LIMK-1 Le plasmide d'activation CRISPR (h) offre une approche ciblée et non destructive pour réguler à la hausse l'expression endogène de LIMK1 sans modifier la séquence d'ADN sous-jacente.
LIMK-1 Le plasmide d'activation CRISPR (h) est un système SAM (synergistic activation mediator) à trois plasmides conçu pour une régulation à la hausse hautement efficace et spécifique du locus LIMK1 dans des lignées cellulaires humaines. Le système s'articule autour d'une Cas9 catalytiquement inactive (dCas9) portant deux mutations inactivantes (D10A et N863A) qui éliminent l'activité nucléase tout en préservant la liaison à l'ADN. Cette dCas9 est fusionnée à VP64, un puissant activateur transcriptionnel, et est co-exprimée avec un gène de résistance à la blasticidine pour la sélection. Le deuxième plasmide code pour la protéine de fusion MS2-p65-HSF1, un complexe activateur secondaire qui agit de concert avec dCas9-VP64, ainsi qu'un gène de résistance à l'hygromycine. Le troisième plasmide code pour un ARN guide (sgRNA) de 20 nt spécifique de la cible, fusionné à deux aptamères d'ARN MS2 qui recrutent le complexe MS2-p65-HSF1 vers le site d'activation, accompagné d'un gène de résistance à la puromycine. Les trois plasmides sont délivrés dans un rapport massique de 1:1:1 pour une expression équilibrée de tous les composants du système.

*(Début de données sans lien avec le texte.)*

(** * simple-http-client: the dispatch engine of [main.go]

    A shallow embedding of [main.go]: the line scanner and [strconv.Atoi]
    as functions on strings, the file system as a finite map from paths
    to file contents, [appendToFile], [removeLine] and [doRequest] as
    state-passing functions, and [main] with its goroutines as an
    interleaving step function over channels and a wait group. *)

From Stdlib Require Import ZArith Lia Ascii String List.
From stdpp Require Import base option list strings gmap.

#[local] Set Warnings "-register-all,-clear-no-such-hyp".
Local Open Scope string_scope.
Local Open Scope list_scope.
Local Open Scope nat_scope.

(** ** Bytes and lines *)

Definition LF : ascii := "010"%char.
Definition CR : ascii := "013"%char.
Definition newline : string := String LF "".

(** [bufio.dropCR]: one trailing carriage return is dropped. *)
Fixpoint dropCR (data : string) : string :=
  match data with
  | "" => ""
  | String c "" => if decide (c = CR) then "" else data
  | String c rest => String c (dropCR rest)
  end.

(** The split function [bufio.ScanLines] run to the end of the input:
    [line] is the part of the current line read so far. A line ends at a
    newline; a last line without one is a token when it is not empty.
    These tokens are what "a line of the file" means below: the text up
    to a newline, less one carriage return before it. *)
Fixpoint scanTokens (line data : string) : list string :=
  match data with
  | "" => if decide (line = "") then [] else [dropCR line]
  | String c rest =>
      if decide (c = LF) then dropCR line :: scanTokens "" rest
      else scanTokens (line +:+ String c "") rest
  end.

Definition scanLines (data : string) : list string := scanTokens "" data.

(** [bufio.MaxScanTokenSize]: the buffer of a [bufio.Scanner] grows to
    64 KiB and no further. *)
Definition maxScanTokenSize : Z := 65536.

(** The text of a line, carriage return included, fits the buffer
    together with the newline that ends it. *)
Definition fits (line : string) : Prop :=
  (Z.of_nat (String.length line) < maxScanTokenSize)%Z.

#[global] Instance fits_dec (line : string) : Decision (fits line) :=
  decide_rel Z.lt (Z.of_nat (String.length line)) maxScanTokenSize.

(** [bufio.Scanner.Scan] called until it returns [false], on input that
    is read without error: the tokens delivered, and whether the scanner
    stopped with [bufio.ErrTooLong]. It does when the buffer is full and
    holds no newline, that is, at the first line of 64 KiB or more; the
    lines before it have been delivered. *)
Fixpoint scan (line data : string) : list string * bool :=
  match data with
  | "" =>
      if decide (line = "") then ([], false)
      else if decide (fits line) then ([dropCR line], false) else ([], true)
  | String c rest =>
      if decide (c = LF) then
        if decide (fits line)
        then let '(tokens, long) := scan "" rest in (dropCR line :: tokens, long)
        else ([], true)
      else scan (line +:+ String c "") rest
  end.

(** The first [k] bytes of a file. *)
Fixpoint firstBytes (k : nat) (data : string) : string :=
  match k, data with
  | S k, String c rest => String c (firstBytes k rest)
  | _, _ => ""
  end.

(** What [n] calls of [WriteString(fmt.Sprintf("%s\n", line))] leave in a
    file. *)
Fixpoint render (lines : list string) : string :=
  match lines with
  | [] => ""
  | line :: rest => line +:+ newline +:+ render rest
  end.

(** [unicode.IsSpace] on ASCII bytes, the characters [strings.TrimSpace]
    would cut. *)
Definition isSpace (c : ascii) : bool :=
  let n := nat_of_ascii c in
  ((9 <=? n)%nat && (n <=? 13)%nat) || (n =? 32)%nat.

Fixpoint allSpace (s : string) : bool :=
  match s with
  | "" => true
  | String c rest => isSpace c && allSpace rest
  end.

(** ** [strconv.Atoi] on a 64-bit platform *)

Definition digitVal (c : ascii) : option Z :=
  let n := nat_of_ascii c in
  if (48 <=? n)%nat && (n <=? 57)%nat then Some (Z.of_nat n - 48)%Z else None.

Fixpoint parseDigits (s : string) (n : Z) : option Z :=
  match s with
  | "" => Some n
  | String ch rest =>
      match digitVal ch with
      | Some d => parseDigits rest (n * 10 + d)%Z
      | None => None
      end
  end.

Definition minInt : Z := (- 2 ^ 63)%Z.
Definition maxInt : Z := (2 ^ 63 - 1)%Z.

Definition Atoi (s : string) : option Z :=
  match s with
  | "" => None
  | String c rest =>
      let neg := bool_decide (c = "-"%char) in
      let digits :=
        if bool_decide (c = "-"%char) || bool_decide (c = "+"%char)
        then rest else s in
      match digits with
      | "" => None
      | _ =>
          match parseDigits digits 0 with
          | Some n =>
              let v := if neg then (- n)%Z else n in
              if bool_decide (minInt ≤ v ≤ maxInt)%Z then Some v else None
          | None => None
          end
      end
  end.

(** ** Data model *)

Inductive json :=
| JNull
| JBool (b : bool)
| JNumber (n : Z)
| JString (s : string)
| JArray (elems : list json)
| JObject (fields : list (string * json)).

(** [type IResult map[string]interface{}] *)
Definition IResult := list (string * json).

Record ISubscribePayload := {
  Offer : string;
  Account : string;
  RebootAfterNextTrip : bool
}.

Record ISubscribeRequest := {
  BaseURL : string;
  Payload : ISubscribePayload
}.

Record IGetTokenRequest := {
  AuthBaseURL : string;
  GrantType : string;
  Username : string;
  Password : string
}.

Record IWorkerParams := {
  Url : string;
  Method : string;
  Imei : string;
  WorkPayload : ISubscribePayload;
  Token : string;
  Path : string
}.

(** Go errors, by the operation that produced them. [ErrWrap msg err] is
    [fmt.Errorf(msg + ": %w", err)]. *)
Inductive error :=
| ErrOpen (path : string)
| ErrCreate (path : string)
| ErrTooLong                        (* bufio.ErrTooLong *)
| ErrRead                           (* a read of an open file fails *)
| ErrWrite (path : string)
| ErrInvalid                        (* os.ErrInvalid: a nil [*os.File] *)
| ErrRename (src dst : string)
| ErrAtoi (s : string)
| ErrMarshal
| ErrNewRequest
| ErrClientDo (timeout : bool)
| ErrDecode
| ErrUnexpectedResponse (status : string)
| ErrWrap (msg : string) (err : error).

(** [os.IsTimeout] *)
Definition IsTimeout (err : error) : bool :=
  match err with
  | ErrClientDo timeout => timeout
  | _ => false
  end.

(** [IJsonResult]: [None] is Go's [nil]. *)
Record IJsonResult := {
  err : option error;
  value : option IResult
}.

(** ** The world outside the goroutines *)

Inductive message :=
| MsgText (s : string)
| MsgError (e : error)
| MsgValue (v : option IResult).

(** What the process does to its surroundings, newest event first. *)
Inductive event :=
| EvPrintln (m : message)          (* fmt.Println *)
| EvLog (e : error)                (* log.Println *)
| EvFatal                          (* log.Fatalf in getSecrets *)
| EvTokenRequest                   (* client.Do in getToken *)
| EvSubscribe (url token : string) (* client.Do in doRequest *)
| EvAppend (path content : string) (* WriteString in appendToFile *)
| EvReplace (path : string)        (* os.Rename in removeLine *)
| EvDecodeBody.                    (* Decode in doRequest *)

Record os := Os {
  files : gmap string string;
  events : list event
}.

Definition emit (e : event) (o : os) : os :=
  {| files := files o; events := e :: events o |}.

Definition failedLog : string := "./failed.txt".

(** A scanner over an open file. [read_fails = Some k]: the reads fail
    after [k] bytes. The scanner then still delivers what it holds, a
    last line without its end included, and [scanner.Err()] is the read
    error, unless the buffer had filled up before. *)
Definition scanFile (read_fails : option nat) (data : string)
  : list string * option error :=
  let readable :=
    match read_fails with
    | Some k => firstBytes k data
    | None => data
    end in
  let '(tokens, long) := scan "" readable in
  (tokens,
   if long then Some ErrTooLong
   else match read_fails with
        | Some _ => Some ErrRead
        | None => None
        end).

(** What the operating system answers [appendToFile]: [os.OpenFile]
    fails, or [WriteString] fails after [written] bytes, or neither. *)
Inductive append_fault :=
| AppendOk
| AppendOpenFails
| AppendWriteFails (written : nat).

(** [appendToFile]: the file is opened with [O_APPEND|O_CREATE|O_WRONLY],
    so a missing file is created. Both error branches only log, and
    nothing is returned to the caller. When [os.OpenFile] fails the
    function does not return: [file] is [nil], and [WriteString] on it
    fails with [os.ErrInvalid], which is logged too. *)
Definition appendToFile (fault : append_fault) (path content : string) (o : os)
  : os :=
  match fault with
  | AppendOpenFails => emit (EvLog ErrInvalid) (emit (EvLog (ErrOpen path)) o)
  | AppendWriteFails written =>
      {| files := <[path := default "" (files o !! path)
                             +:+ firstBytes written (content +:+ newline)]> (files o);
         events := EvLog (ErrWrite path) :: events o |}
  | AppendOk =>
      {| files := <[path := default "" (files o !! path) +:+ content +:+ newline]>
                    (files o);
         events := EvAppend path content :: events o |}
  end.

(** I/O failures the operating system may answer [removeLine] with:
    [os.Open] on an existing file, [os.Create], a read of the queue
    file after [scan_fails = Some k] bytes, and [os.Rename]. *)
Record io_faults := {
  open_fails : bool;
  create_fails : bool;
  scan_fails : option nat;
  rename_fails : bool
}.

Definition no_faults : io_faults :=
  {| open_fails := false; create_fails := false;
     scan_fails := None; rename_fails := false |}.

(** The loop [for scanner.Scan() { if line != content { out.WriteString } }]
    over the lines the scanner delivers; [out] is what the temporary
    file holds so far. *)
Fixpoint scanLoop (content : string) (lines : list string) (out : string) : string :=
  match lines with
  | [] => out
  | line :: rest =>
      if decide (line ≠ content)
      then scanLoop content rest (out +:+ line +:+ newline)
      else scanLoop content rest out
  end.

Definition removeLine (io : io_faults) (path content : string) (o : os)
  : os * option error :=
  match files o !! path with
  | None => (o, Some (ErrOpen path))
  | Some data =>
      if open_fails io then (o, Some (ErrOpen path)) else
      let tmpName := path +:+ "~tmp" in
      if create_fails io then (o, Some (ErrCreate tmpName)) else
      let '(delivered, failure) := scanFile (scan_fails io) data in
      let written := scanLoop content delivered "" in
      let o1 := {| files := <[tmpName := written]> (files o);
                   events := events o |} in
      match failure with
      | Some err => (o1, Some err)
      | None =>
          if rename_fails io then (o1, Some (ErrRename tmpName path)) else
          ({| files := delete tmpName (<[path := written]> (files o1));
              events := EvReplace path :: events o1 |}, None)
      end
  end.

(** What the network answers one [client.Do]. [BodyJSON] is what
    decoding the body as a JSON object gives, [None] when it fails. *)
Record response := {
  StatusCode : Z;
  Status : string;
  BodyJSON : option IResult
}.

Inductive do_outcome :=
| DoError (timeout : bool)
| DoResponse (res : response).

(** The surroundings' answers to one call of [doRequest]. *)
Record req_env := {
  marshal_fails : bool;
  newrequest_fails : bool;
  client_do : do_outcome;
  append : append_fault;
  io : io_faults
}.

Definition doRequest (env : req_env) (params : IWorkerParams) (o : os)
  : os * (error + IResult) :=
  if marshal_fails env
  then (o, inl (ErrWrap "encoding payload to json" ErrMarshal)) else
  if newrequest_fails env
  then (o, inl (ErrWrap "creating new request" ErrNewRequest)) else
  let o := emit (EvSubscribe (Url params) (Token params)) o in
  match client_do env with
  | DoError timeout =>
      let err := ErrClientDo timeout in
      let o := if IsTimeout err
               then appendToFile (append env) failedLog (Imei params) o else o in
      (o, inl (ErrWrap "performing request" err))
  | DoResponse res =>
      if decide (StatusCode res ≠ 200%Z)
      then (appendToFile (append env) failedLog (Imei params) o,
            inl (ErrUnexpectedResponse (Status res)))
      else
        match removeLine (io env) (Path params) (Imei params) o with
        | (o, Some err) => (o, inl (ErrWrap "removing line from text file" err))
        | (o, None) =>
            let o := emit EvDecodeBody o in
            match BodyJSON res with
            | None => (o, inl (ErrWrap "decoding json response" ErrDecode))
            | Some result => (o, inr result)
            end
        end
  end.

(** The spec's names for the failures of one work item, read off the
    error value [doRequest] returns. A failure of [http.NewRequest] has
    no name in the spec. *)
Inductive failure :=
| EncodingError
| RequestCreationError
| TransportError
| TimeoutError
| UnexpectedStatus
| QueueMutationError
| DecodingError.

Une fois assemblé au locus cible, le complexe SAM se lie à environ 200 pb en amont du site de départ de la transcription LIMK1, où VP64, p65 et HSF1 agissent de concert pour recruter la machinerie transcriptionnelle et induire une régulation à la hausse de l'expression endogène de LIMK-1. Contrairement à Cas9, qui possède une activité nucléase, dCas9 n'introduit pas de cassures double brin ni ne modifie la séquence génomique, préservant ainsi le locus LIMK1 natif et permettant l'étude des réponses transcriptionnelles dépendantes de LIMK-1 au niveau du locus endogène, ce qui en fait un outil précieux pour les études fonctionnelles, l'identification de gènes cibles et la modélisation de la restauration de la voie LIMK-1 dans les cellules tumorales présentant une expression de LIMK1 silencée ou réduite.
Réservé à la recherche. N'est pas destiné à un usage diagnostique ou thérapeutique.